[Instructions for the task] Note each line of the entries that includes "ltac". Then copy those lines.

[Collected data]
**********

(* ===== verification/InetModel.v ===== *)
(** * A concrete [Inet]

    The class [Cidr.Inet] stands for the C library's [inet_pton] and
    [inet_ntop]. This file gives functions that meet its laws, so that the
    theorems that assume [Cidr.InetLaws] are known not to be vacuous: dotted
    decimal for V4, eight groups of four hexadecimal digits for V6. *)
From S2P Require Import Prelude Cidr.
Local Open Scope Z_scope.

(** ** V4: four decimal octets *)

Definition read_octet (s : text) : option Z :=
  if bool_decide (s ≠ [] ∧ (length s ≤ 3)%nat) && forallb is_digit s
     && (dec_value s <? 256)
  then Some (dec_value s) else None.

Definition ntop4 (bs : list Z) : text := join "." (dec_of <$> bs).

Definition pton4 (s : text) : option (list Z) :=
  let ws := split_on "." s in
  if bool_decide (length ws = 4%nat) then mapM read_octet ws else None.

(** ** V6: eight groups of two bytes *)

Definition hex_digit (n : Z) : ascii :=
  ascii_of_N (Z.to_N (if n <? 10 then 48 + n else 87 + n)).

Definition read_hex (c : ascii) : option Z :=
  if is_digit c then Some (code c - code "0")
  else if (code "a" <=? code c) && (code c <=? code "f")
  then Some (code c - code "a" + 10) else None.

Definition hex2 (b : Z) : text := [hex_digit (b / 16); hex_digit (b mod 16)].

Definition read_hex2 (a b : ascii) : option Z :=
  match read_hex a, read_hex b with
  | Some x, Some y => Some (16 * x + y)
  | _, _ => None
  end.

Fixpoint groups (bs : list Z) : list text :=
  match bs with
  | x :: y :: bs' => (hex2 x ++ hex2 y) :: groups bs'
  | _ => []
  end.

Definition read_group (s : text) : option (list Z) :=
  match s with
  | [a; b; c; d] =>
      match read_hex2 a b, read_hex2 c d with
      | Some x, Some y => Some [x; y]
      | _, _ => None
      end
  | _ => None
  end.

Definition ntop6 (bs : list Z) : text := join ":" (groups bs).

Definition pton6 (s : text) : option (list Z) :=
  let ws := split_on ":" s in
  if bool_decide (length ws = 8%nat) then @concat Z <$> mapM read_group ws else None.

#[export] Instance inet_model : Inet := {
  inet_pton f s := match f with V4 => pton4 s | V6 => pton6 s end;
  inet_ntop f bs := Some (match f with V4 => ntop4 bs | V6 => ntop6 bs end);
}.

(** ** The laws *)

Lemma read_octet_ok s b : read_octet s = Some b → byte_ok b.
Proof.
  unfold read_octet. intros Hs. destruct (_ && _ && _)%bool eqn:E; [|done].
  injection Hs as <-. apply andb_true_iff in E as [[_ Hd]%andb_true_iff Hlt].
  apply Z.ltb_lt in Hlt.
  split; [|done]. apply dec_value_from_ge; [lia|].
  apply Forall_forall. intros c Hc. rewrite forallb_forall in Hd.
  by apply Hd, list_elem_of_In.
Qed.

Lemma mapM_ok {A B} (f : A → option B) (P : B → Prop) l k :
  (∀ x y, f x = Some y → P y) → mapM f l = Some k → length k = length l ∧ Forall P k.
Proof.
  intros Hf Hm. apply mapM_Some in Hm. split; [by rewrite (Forall2_length _ _ _ Hm)|].
  induction Hm; constructor; eauto.
Qed.

Lemma read_hex_ok c n : read_hex c = Some n → 0 <= n < 16.
Proof.
  unfold read_hex. intros H. case_if_in H.
  - apply is_digit_bounds in Heqb. simplify_eq. lia.
  - case_if_in H. simplify_eq. change (code "a") with 97 in *.
    change (code "f") with 102 in *. lia.
Qed.

Lemma read_group_ok s bs : read_group s = Some bs → length bs = 2%nat ∧ bytes_ok bs.
Proof.
  unfold read_group, read_hex2. intros H. repeat case_match; simplify_eq.
  repeat match goal with H : read_hex _ = Some _ |- _ => apply read_hex_ok in H end.
  split; [done|]. unfold byte_ok. repeat constructor; lia.
Qed.

Lemma concat_groups gs :
  Forall (λ bs, length bs = 2%nat ∧ bytes_ok bs) gs →
  length (concat gs) = (2 * length gs)%nat ∧ bytes_ok (concat gs).
Proof.
  induction 1 as [|g gs [Hl Hb] _ [IHl IHb]]; simpl; [done|].
  rewrite length_app, Hl, IHl. split; [lia|]. by apply Forall_app.
Qed.

Lemma read_octet_dec b : byte_ok b → read_octet (dec_of b) = Some b.
Proof. revert b. by_bytes. Qed.

Lemma read_hex2_hex b :
  byte_ok b → read_hex2 (hex_digit (b / 16)) (hex_digit (b mod 16)) = Some b.
Proof. revert b. by_bytes. Qed.

(** The characters of each notation. *)
Definition v4_char (c : ascii) : Prop := is_digit c = true ∨ c = "."%char.
Definition v6_char (c : ascii) : Prop := is_Some (read_hex c) ∨ c = ":"%char.

Lemma hex2_chars b : byte_ok b → Forall (λ c, is_Some (read_hex c)) (hex2 b).
Proof.
  intros Hb. pose proof (read_hex2_hex b Hb) as H. unfold read_hex2 in H.
  unfold hex2. repeat constructor; repeat case_match; naive_solver.
Qed.

Lemma groups_chars bs :
  bytes_ok bs → Forall (Forall (λ c, is_Some (read_hex c))) (groups bs).
Proof.
  revert bs. fix IH 1. intros [|x [|y bs]] Hb; cbn [groups]; [constructor..|].
  apply Forall_cons in Hb as [Hx [Hy Hb]%Forall_cons]. constructor.
  - apply Forall_app. split; by apply hex2_chars.
  - by apply IH.
Qed.

Lemma groups_read bs n :
  length bs = (2 * n)%nat → bytes_ok bs →
  length (groups bs) = n ∧ @concat Z <$> mapM read_group (groups bs) = Some bs
  ∧ length (join ":" (groups bs)) = (5 * n - 1)%nat.
Proof.
  revert bs. induction n as [|n IH]; intros bs Hl Hb.
  { by destruct bs. }
  destruct bs as [|x [|y bs]]; simpl in Hl; try lia.
  apply Forall_cons in Hb as [Hx [Hy Hb]%Forall_cons].
  destruct (IH bs ltac:(lia) Hb) as (IHl & IHm & IHj). cbn -[mapM join].
  split_and!; [lia| |].
  - cbn. unfold mbind, option_bind. rewrite !read_hex2_hex by done.
    destruct (mapM read_group (groups bs)); simpl in IHm; [|done]. by simplify_eq/=.
  - destruct (groups bs); cbn in *; [destruct n; simpl in *; lia|].
    rewrite IHj. destruct n; simpl in *; lia.
Qed.

Lemma not_v4 c : is_digit c = false → c ≠ "."%char → ¬ v4_char c.
Proof. intros H1 H2 [?|?]; congruence. Qed.

Lemma not_v6 c : read_hex c = None → c ≠ ":"%char → ¬ v6_char c.
Proof. intros H1 H2 [[? ?]|?]; congruence. Qed.

Lemma ntop4_ok bs :
  length bs = 4%nat → bytes_ok bs →
  (length (ntop4 bs) < INET6_ADDRSTRLEN)%nat ∧ Forall v4_char (ntop4 bs)
  ∧ pton4 (ntop4 bs) = Some bs.
Proof.
  intros Hl Hb. unfold ntop4.
  assert (Hw : Forall (λ w, digits w ∧ (length w ≤ 3)%nat) (dec_of <$> bs)).
  { apply Forall_fmap. eapply Forall_impl; [exact Hb|]. intros b Hbb. simpl.
    destruct (dec_of_spec b) as (Hd & _); [unfold byte_ok in *; lia|]. split; [done|].
    by apply dec_of_byte_length. }
  split_and!.
  - destruct bs as [|a [|b [|c [|d [|]]]]]; simpl in Hl; try lia.
    repeat (apply Forall_cons in Hw as [[_ ?] Hw]). unfold INET6_ADDRSTRLEN. simpl.
    repeat (rewrite length_app; simpl). lia.
  - apply join_Forall; [by right|]. eapply Forall_impl; [exact Hw|].
    intros w [Hd _]. eapply Forall_impl; [exact Hd|]. intros c Hc. by left.
  - unfold pton4. rewrite split_join.
    + rewrite bool_decide_eq_true_2 by (by rewrite length_fmap).
      apply mapM_Some. apply Forall2_fmap_l. clear Hl Hw.
      induction Hb; constructor; [by apply read_octet_dec|done].
    + by destruct bs.
    + eapply Forall_impl; [exact Hw|]. intros w [Hd _]. by eapply Forall_not_elem; [|exact Hd].
Qed.

Lemma ntop6_ok bs :
  length bs = 16%nat → bytes_ok bs →
  (length (ntop6 bs) < INET6_ADDRSTRLEN)%nat ∧ Forall v6_char (ntop6 bs)
  ∧ pton6 (ntop6 bs) = Some bs.
Proof.
  intros Hl Hb. unfold ntop6. pose proof (groups_chars bs Hb) as Hc.
  destruct (groups_read bs 8 ltac:(lia) Hb) as (Hg & Hr & Hj). split_and!.
  - rewrite Hj. unfold INET6_ADDRSTRLEN. lia.
  - apply join_Forall; [by right|]. eapply Forall_impl; [exact Hc|].
    intros w Hw. eapply Forall_impl; [exact Hw|]. intros c ?. by left.
  - unfold pton6. rewrite split_join.
    + by rewrite bool_decide_eq_true_2 by done.
    + by destruct (groups bs).
    + eapply Forall_impl; [exact Hc|]. intros w Hw.
      eapply Forall_not_elem; [|exact Hw]. by intros [? ?].
Qed.

#[export] Instance inet_model_laws : InetLaws.
Proof.
  split.
  - intros [] s bs; simpl; intros Hs.
    + unfold pton4 in Hs. case_bool_decide as Heqb; [|done].
      apply (mapM_ok _ byte_ok) in Hs as [-> ?]; [done|apply read_octet_ok].
    + unfold pton6 in Hs. case_bool_decide as Heqb; [|done].
      destruct (mapM _ _) as [gs|] eqn:Hg; [|done]. simplify_eq/=.
      eapply (mapM_ok _ (λ bs, length bs = 2%nat ∧ bytes_ok bs)) in Hg as [Hgl Hg];
        [|apply read_group_ok].
      apply concat_groups in Hg as [-> ?]. split; [lia|done].
  - intros [] bs Hl Hb; simpl; eexists; (split; [done|]).
    + destruct (ntop4_ok bs Hl Hb) as (? & Hc & ?). split_and!; try done;
        eapply Forall_not_elem; [|exact Hc| |exact Hc]; by apply not_v4.
    + destruct (ntop6_ok bs Hl Hb) as (? & Hc & ?). split_and!; try done.
      1,2: eapply Forall_not_elem; [|exact Hc]; by apply not_v6.
      intros _. unfold pton4. rewrite split_on_none; [done|].
      eapply Forall_not_elem; [|exact Hc]. by apply not_v6.
Qed.

(** ** Witnesses of the theorems of [Cidr] *)

Definition block_10 : Cidr := mkCidr (mkIpAddr V4 (10 :: replicate 15 0)) 8.

Lemma Cidr_parse_spec_witness :
  (Cidr_parse (str "10.0.0.0/8") = Some block_10 → cidr_ok block_10)
  ∧ Cidr_parse (str "10.0.0.0/8") = Some block_10.
Proof. split; [apply (Cidr_parse_spec (str "10.0.0.0/8") block_10)|by vm_compute]. Defined.

Lemma Cidr_contains_spec_witness :
  Cidr_contains (mkCidr (mkIpAddr V4 (10 :: 64 :: replicate 14 0)) 11)
    (mkIpAddr V4 (10 :: 95 :: replicate 14 9)) = Done true.
Proof.
  rewrite (Cidr_contains_spec (mkCidr (mkIpAddr V4 (10 :: 64 :: replicate 14 0)) 11)
    (mkIpAddr V4 (10 :: 95 :: replicate 14 9))).
  - rewrite bool_decide_eq_true_2; [done|]. split; [done|]. eexists. vm_compute. reflexivity.
  - split; [split; [done|solve_bytes]|simpl; lia].
  - split; [done|solve_bytes].
Defined.

Lemma Cidr_parse_empty_length_witness :
  Cidr_parse (str "10.0.0.0/") = Some (mkCidr (addr block_10) 0).
Proof.
  apply (Cidr_parse_empty_length (str "10.0.0.0") (addr block_10)); [|by vm_compute].
  apply (bool_decide_eq_true_1 _). by vm_compute.
Defined.

Lemma Cidr_round_trip_witness :
  Cidr_parse (Cidr_to_string block_10) = Some block_10
  ∧ Cidr_to_string block_10 = str "10.0.0.0/8".
Proof.
  split; [|by vm_compute]. apply (Cidr_round_trip block_10).
  - split; [split; [done|solve_bytes]|simpl; lia].
  - split; [split; [done|solve_bytes]|by vm_compute].
Defined.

**********

[Output for this task]
  destruct (IH bs ltac:(lia) Hb) as (IHl & IHm & IHj). cbn -[mapM join].
  destruct (groups_read bs 8 ltac:(lia) Hb) as (Hg & Hr & Hj). split_and!.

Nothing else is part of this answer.